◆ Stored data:
Lemma under_pool_calls cfg key a primary recovery storeErr s r s' :
  under_pool cfg key a primary recovery storeErr s = (r, s') ->
  logged r (ap_calls s) (ap_calls s')
  /\ forall res, r = Ok res -> rs_provisioningErr res = errors_join [storeErr; an_startPool a]
     /\ (exists n, rs_scheduler res = NewScheduler n)
     /\ exists s1 s2, openApprovalWorker cfg key a s1 = (Ok (rs_approvalJournal res, rs_approvalDispatcher res), s2).
Proof.
  unfold under_pool. cbv zeta. unfold mbind at 1, A_bind at 1, pure at 1.
  destruct (NewDKGCoordinator _ _) as [c|e]; [|intros [= <- <-]; split; [by left|done]].
  unfold mbind at 1, A_bind at 1. destruct (openApprovalWorker cfg key a s) as [[[j d]|e] s1] eqn:Ew;
    pose proof (openApprovalWorker_calls _ _ _ _ _ _ Ew) as [Hl _]; [|intros [= <- <-]; split; [exact Hl|done]].
  intros E. apply on_failure_calls in E as (s2 & E & ->).
  pose proof (quiet_after_worker cfg a c primary recovery (errors_join [storeErr; an_startPool a]) j d _ _ _ E) as Hq.
  cbn in Hl. destruct r as [res|e]; cbn [is_ok].
  - split; [cbn; by rewrite Hq, Hl|]. intros res0 [= ->].
    apply A_bind_Ok in E as (slot & s3 & _ & E). apply A_bind_Ok in E as (u & s4 & _ & E). injection E as <- <-.
    split_and!; [done|by eexists|by exists s, s1].
  - split; [|done]. right. unfold mbind, A_bind. destruct (close_journal_calls j s2) as (p & s3 & -> & Hc). cbn.
    by rewrite Hc, Hq, Hl, <- app_assoc.
Qed.

Lemma Close_releases res stopErr s : rs_background res = 0%nat ->
  exists close p s', resources_Close res stopErr = Some close /\ close s = (Ok p, s')
  /\ (ap_calls s' = ap_calls s ++ [ClosedJournal; StopPool])%list.
Proof.
  intros Hb. unfold resources_Close. rewrite Hb. cbn [Nat.ltb Nat.leb].
  destruct (close_journal_calls (rs_approvalJournal res) s) as ([j e] & s1 & E1 & Hc).
  eexists _, _, _. split; [done|]. unfold mbind, A_bind. rewrite E1. split; [done|]. cbn. by rewrite Hc, <- app_assoc.
Qed.

(** The calls of an opening that failed: nothing was started, or the pool was stopped, after
    the journal, when that had been opened, was closed. *)
Definition undone : list (list acall) :=
  [[]; [StartPool; StopPool]; [StartPool; OpenedJournal; ClosedJournal; StopPool]].
Lemma undone_released calls : calls ∈ undone -> released calls.
Proof. unfold undone. intros H0. repeat (apply elem_of_cons in H0 as [->|H0]; [by vm_compute|]). by apply elem_of_nil in H0. Qed.
Lemma score_vector_Fin s :
  score_vector s = Fin <$> ((λ e, IZR (score s e)) <$> graph_axes).
Proof. unfold score_vector. by rewrite <- list_fmap_compose. Qed.

Lemma similarity_of_Fin values s : similarity_of values s = Fin (cosine values s).
Proof.
  unfold similarity_of, cosine. rewrite score_vector_Fin.
  rewrite (list_fmap_compose IZR Fin). by rewrite !normalize_Fin, safe_dot_Fin.
Qed.

Lemma Rdot_zeros xs ys : Forall (λ x, x = 0%R) xs → Rdot xs ys = 0%R.
Proof.
  unfold Rdot, Rsum. intros H. revert ys.
  induction H as [|x xs -> _ IH]; intros [|y ys]; cbn; try done.
  rewrite IH. lra.
Qed.

Lemma Rnormalize_zeros n : Forall (λ x, x = 0%R) (Rnormalize (replicate n 0%R)).
Proof.
  unfold Rnormalize. apply Forall_fmap, Forall_replicate.
  cbn. unfold Rdiv. apply Rmult_0_l.
Qed.

Lemma check_array_ints (m : list (list Z)) :
  m ≠ [] → Forall (λ r, r ≠ []) m →
  check_array ((λ r : list Z, PInt <$> r) <$> m)
  = Ok ((λ r : list Z, (λ z, Fin (IZR z)) <$> r) <$> m).
Proof.
  intros Hne Hall. unfold check_array.
  destruct m as [|r m]; [done|]. inversion_clear Hall as [|? ? Hr Hall'].
  destruct r as [|z r]; [done|].
  set (conv := λ v, match v with
                    | PInt z => Ok (Fin (IZR z))
                    | PFloat (Fin r) => Ok (Fin r)
                    | _ => Raise ValueError end).
  change (mapM (mapM conv) ((λ r : list Z, PInt <$> r) <$> ((z :: r) :: m))
          = Ok ((λ r : list Z, (λ z, Fin (IZR z)) <$> r) <$> ((z :: r) :: m))).
  rewrite (mapM_Ok_fmap _ (λ r : list pyval, (λ v, match v with PInt z => Fin (IZR z) | _ => NaN end) <$> r)).
  - rewrite <- list_fmap_compose. f_equal. apply list_fmap_ext. intros i x _. cbn.
    by rewrite <- list_fmap_compose.
  - intros x [x' [-> _]]%list_elem_of_fmap.
    apply mapM_Ok_fmap. intros v [z' [-> _]]%list_elem_of_fmap. done.
Qed.
(** [sampleTemperatureAtCanvas] on a solved field [T] of [nx] by [ny]
    nodes and the bounding rectangle of the canvas, once a result and the
    canvas exist. *)
Definition sampleTemperatureAtCanvas
    (T : list R) (nx ny : nat) (rect : Rect) (clientX clientY : R) : option Sample :=
  let xPx := clientX - rect_left rect in
  let yPx := clientY - rect_top rect in
  if bool_decide (xPx < 0) || bool_decide (yPx < 0)
     || bool_decide (rect_width rect < xPx) || bool_decide (rect_height rect < yPx)
  then None
  else
    let xf := xPx / rect_width rect * (INR nx - 1) in
    let yf := yPx / rect_height rect * (INR ny - 1) in
    let i0 := Z.to_nat (Z.max 0 (Z.min (Z.of_nat nx - 2) (Zfloor xf))) in
    let j0 := Z.to_nat (Z.max 0 (Z.min (Z.of_nat ny - 2) (Zfloor yf))) in
    let i1 := (i0 + 1)%nat in
    let j1 := (j0 + 1)%nat in
    let fx := xf - INR i0 in
    let fy := yf - INR j0 in
    let idx' := fun i j : nat => (j * nx + i)%nat in
    let T00 := T !!! idx' i0 j0 in
    let T10 := T !!! idx' i1 j0 in
    let T01 := T !!! idx' i0 j1 in
    let T11 := T !!! idx' i1 j1 in
    let Tv := (1 - fx) * (1 - fy) * T00 + fx * (1 - fy) * T10
              + (1 - fx) * fy * T01 + fx * fy * T11 in
    Some {| sample_x := xPx; sample_y := yPx; sample_T := Tv |}.

(** *** Isotherm tracing *)

(** [addEdge]: the crossing of the level [Tiso] on the cell edge from
    [(xa, ya)] at temperature [ta] to [(xb, yb)] at [tb], if there is
    one; the caller pushes it onto the cell's point list. *)
Definition addEdge (Tiso ta tb xa ya xb yb : R) : option (R * R) :=
  if bool_decide ((Tiso - ta) * (Tiso - tb) <= 0)
     && bool_decide (1e-9 < Rabs (tb - ta))
  then
    let f := (Tiso - ta) / (tb - ta) in
    Some (xa + f * (xb - xa), ya + f * (yb - ya))
  else None.

(** *** Number formatting *)

(** The part of [fmt] that follows [toFixed]: on the characters [s] of
    the fixed-point rendering, trailing zeros after the decimal point are
    cut, and the point with them when nothing else follows it. *)
Definition indexOfDot (s : list ascii) : option nat :=
  fst <$> list_find (fun c : ascii => c = "."%char) s.

(** The [while (end > i && s[end] === "0") end--] loop, started at
    [e]. *)
Fixpoint trimEnd (s : list ascii) (i e : nat) : nat :=
  match e with
  | O => O
  | S e' =>
      if bool_decide (i < e)%nat && bool_decide (s !! e = Some "0"%char)
      then trimEnd s i e' else e
  end.

Definition fmtTrim (s : list ascii) : list ascii :=
  match indexOfDot s with
  | None => s
  | Some i =>
      let e := trimEnd s i (length s - 1) in
      if decide (e = i) then take e s else take (e + 1) s
  end.

(** *** Notions used in the statements below *)

(** The temperature the seeding loop gives row [j]. *)
Definition seedRow (p : Params) (j : nat) : R :=
  let frac := 1 - INR j / (INR (NY p) - 1) in
  belowT p * (1 - frac) + Tair p * frac.

(** A loop that stores one value per column of row [j]. *)
Definition rowLoop (j : nat) (v : nat -> list R -> R) (n : nat) (T : list R) : list R :=
  for_ 0 n (fun i s => <[idx i j := v i s]> s) T.

(** What the mask loops leave at an interior node. *)
Definition markOf (p : Params) (i j : nat) : nat * Z :=
  match pipeHit p (INR i * dx p) (INR j * dy p) with
  | Some k => (1%nat, JS.toInt8 (Z.of_nat k))
  | None => (0%nat, (-1)%Z)
  end.

(** The invariant of the mask loops: visited interior nodes carry their
    mark, the others are untouched. *)
Definition marked (p : Params) (vis : nat -> nat -> Prop) (ml : list nat * list Z) : Prop :=
  length (fst ml) = (NX * NY p)%nat /\ length (snd ml) = (NX * NY p)%nat
  /\ forall i j, (1 <= i < NX - 1)%nat -> (1 <= j < NY p - 1)%nat ->
       (vis i j -> (fst ml !!! idx i j, snd ml !!! idx i j) = markOf p i j)
       /\ (~ vis i j -> (fst ml !!! idx i j, snd ml !!! idx i j) = (0%nat, (-1)%Z)).

(** A list of three colour channels, each between 0 and 255. *)
Definition validRGB (c : list Z) : Prop :=
  exists r g b, c = [r; g; b]
                /\ (0 <= r <= 255)%Z /\ (0 <= g <= 255)%Z /\ (0 <= b <= 255)%Z.

(** ** Auxiliary facts: clamps, rounding, loops *)

Ltac rmm :=
  unfold JS.max, JS.min, Rmax, Rmin in *;
  repeat (destruct (Rle_dec _ _) in *; try lra); try lra.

◆ What this task involves: Start with the line above that contains "(Fin (IZR z))" and stop after the line that contains "one; the caller". Output those lines exactly, and only those.

◆ Answer area:
                    | PInt z => Ok (Fin (IZR z))
                    | PFloat (Fin r) => Ok (Fin r)
                    | _ => Raise ValueError end).
  change (mapM (mapM conv) ((λ r : list Z, PInt <$> r) <$> ((z :: r) :: m))
          = Ok ((λ r : list Z, (λ z, Fin (IZR z)) <$> r) <$> ((z :: r) :: m))).
  rewrite (mapM_Ok_fmap _ (λ r : list pyval, (λ v, match v with PInt z => Fin (IZR z) | _ => NaN end) <$> r)).
  - rewrite <- list_fmap_compose. f_equal. apply list_fmap_ext. intros i x _. cbn.
    by rewrite <- list_fmap_compose.
  - intros x [x' [-> _]]%list_elem_of_fmap.
    apply mapM_Ok_fmap. intros v [z' [-> _]]%list_elem_of_fmap. done.
Qed.
(** [sampleTemperatureAtCanvas] on a solved field [T] of [nx] by [ny]
    nodes and the bounding rectangle of the canvas, once a result and the
    canvas exist. *)
Definition sampleTemperatureAtCanvas
    (T : list R) (nx ny : nat) (rect : Rect) (clientX clientY : R) : option Sample :=
  let xPx := clientX - rect_left rect in
  let yPx := clientY - rect_top rect in
  if bool_decide (xPx < 0) || bool_decide (yPx < 0)
     || bool_decide (rect_width rect < xPx) || bool_decide (rect_height rect < yPx)
  then None
  else
    let xf := xPx / rect_width rect * (INR nx - 1) in
    let yf := yPx / rect_height rect * (INR ny - 1) in
    let i0 := Z.to_nat (Z.max 0 (Z.min (Z.of_nat nx - 2) (Zfloor xf))) in
    let j0 := Z.to_nat (Z.max 0 (Z.min (Z.of_nat ny - 2) (Zfloor yf))) in
    let i1 := (i0 + 1)%nat in
    let j1 := (j0 + 1)%nat in
    let fx := xf - INR i0 in
    let fy := yf - INR j0 in
    let idx' := fun i j : nat => (j * nx + i)%nat in
    let T00 := T !!! idx' i0 j0 in
    let T10 := T !!! idx' i1 j0 in
    let T01 := T !!! idx' i0 j1 in
    let T11 := T !!! idx' i1 j1 in
    let Tv := (1 - fx) * (1 - fy) * T00 + fx * (1 - fy) * T10
              + (1 - fx) * fy * T01 + fx * fy * T11 in
    Some {| sample_x := xPx; sample_y := yPx; sample_T := Tv |}.

(** *** Isotherm tracing *)

(** [addEdge]: the crossing of the level [Tiso] on the cell edge from
    [(xa, ya)] at temperature [ta] to [(xb, yb)] at [tb], if there is
    one; the caller pushes it onto the cell's point list. *)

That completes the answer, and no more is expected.